Try it → Count the lines below that contain the word "right" and give only that number.

Records to process →
(** The files hold at most one of a journal and its extension. *)
Lemma holds_one d J sid c : appendable J sid c → holds d J → holds d (extended sid J c) → False.
Proof.
  intros [Hs Hex _ _] HJ HK. destruct (HJ sid Hs) as [_ (t & Ht & Hb)]. destruct (HK sid Hs) as [_ (t' & Ht' & Hb')].
  unfold extended in Hb'. rewrite decide_True in Hb' by done. rewrite Hb, journal_bytes_snoc, string_app_assoc in Hb'.
  apply string_app_inj_l in Hb'. subst t. unfold terminated in Ht. revert Ht. unfold one_line. rewrite !string_forallb_app.
  cbn. by rewrite !andb_false_r.
Qed.
Lemma store_holds d J base rs tail : store d J base rs tail → holds d J.
Proof. intros [_ _ Hs _] sid Hsid. by destruct (Hs sid Hsid). Qed.

Definition deltas_ok (J : journals) : Prop := ∀ sid projection, SAFE_ID sid = true →
  reduceSessionEntriesV3 (commit_entries (J sid)) = Ok projection → delta_ok (catalogDeltaRecord projection).
Lemma deltas_extended J sid c : appendable J sid c → deltas_ok J → deltas_ok (extended sid J c).
Proof. intros Hab HJ s projection Hs. unfold extended. case_decide as Heq; [by apply Hab|by apply HJ]. Qed.

(** The invariant of a life. *)
Lemma life_store d J up : store_life d J up →
  deltas_ok J ∧ (J = nothing ∧ unopened d ∧ up = false ∨ ∃ rs tail, store d J no_catalog rs tail ∧ (up = true → tail = EmptyString)).
Proof.
  induction 1 as [|d J up ws _ [HJ IH] Hi|d J up ws r crash _ [HJ IH] Hi Hc|d J sid c ws r _ [HJ IH] Hab Ha
    |d J sid c ws r crash K _ [HJ IH] Hab Ha Hc HK Hholds].
  - split; [by intros sid projection _ [=]|]. left. split_and!; [done| |done]. split; auto.
  - split; [done|]. right. destruct IH as [(-> & Hu & _)|(rs & tail & Hst & _)].
    + rewrite (initialize_unopened d Hu) in Hi. injection Hi as <-. exists [], EmptyString. split; [by apply created_store|done].
    + destruct (initialize_safe J no_catalog HJ d rs tail Hst) as (ws' & rs' & Hr & _ & Hst' & _).
      rewrite Hi in Hr. injection Hr as ->. by exists rs', EmptyString.
  - split; [done|]. destruct IH as [(-> & Hu & _)|(rs & tail & Hst & _)].
    + rewrite (initialize_unopened d Hu) in Hi. injection Hi as <- <-. destruct (creation_crash d crash Hu Hc) as [Hu'|Hst'].
      * by left.
      * right. by exists [], EmptyString.
    + destruct (initialize_safe J no_catalog HJ d rs tail Hst) as (ws' & rs' & Hr & Hs & _).
      rewrite Hi in Hr. injection Hr as -> ->. destruct (safe_crash _ _ _ _ Hs Hc) as (rs1 & tail1 & Hst1). right. by exists rs1, tail1.
  - destruct IH as [(_ & _ & [=])|(rs & tail & Hst & Ht)]. rewrite (Ht eq_refl) in Hst.
    split; [by apply deltas_extended|]. right.
    destruct (append_safe sid (ab_safe _ _ _ Hab) d J no_catalog rs c Hst (ab_extends _ _ _ Hab) (ab_fresh _ _ _ Hab) (ab_delta _ _ _ Hab))
      as (ws' & rs' & Hr & _ & Hst'). rewrite Ha in Hr. injection Hr as -> _. by exists rs', EmptyString.
  - destruct IH as [(_ & _ & [=])|(rs & tail & Hst & Ht)]. rewrite (Ht eq_refl) in Hst.
    destruct (append_safe sid (ab_safe _ _ _ Hab) d J no_catalog rs c Hst (ab_extends _ _ _ Hab) (ab_fresh _ _ _ Hab) (ab_delta _ _ _ Hab))
      as (ws' & rs' & Hr & Hs & _). rewrite Ha in Hr. injection Hr as -> _.
    split; [by destruct HK as [-> | ->]; [|apply deltas_extended]|]. right.
    destruct (safe_crash _ _ _ _ Hs Hc) as [(rs1 & tail1 & Hst1)|(rs1 & tail1 & Hst1)]; destruct HK as [-> | ->].
    + by exists rs1, tail1.
    + destruct (holds_one _ J sid c Hab (store_holds _ _ _ _ _ Hst1) Hholds).
    + destruct (holds_one _ J sid c Hab Hholds (store_holds _ _ _ _ _ Hst1)).
    + by exists rs1, tail1.
Qed.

Solution to the exercise → 5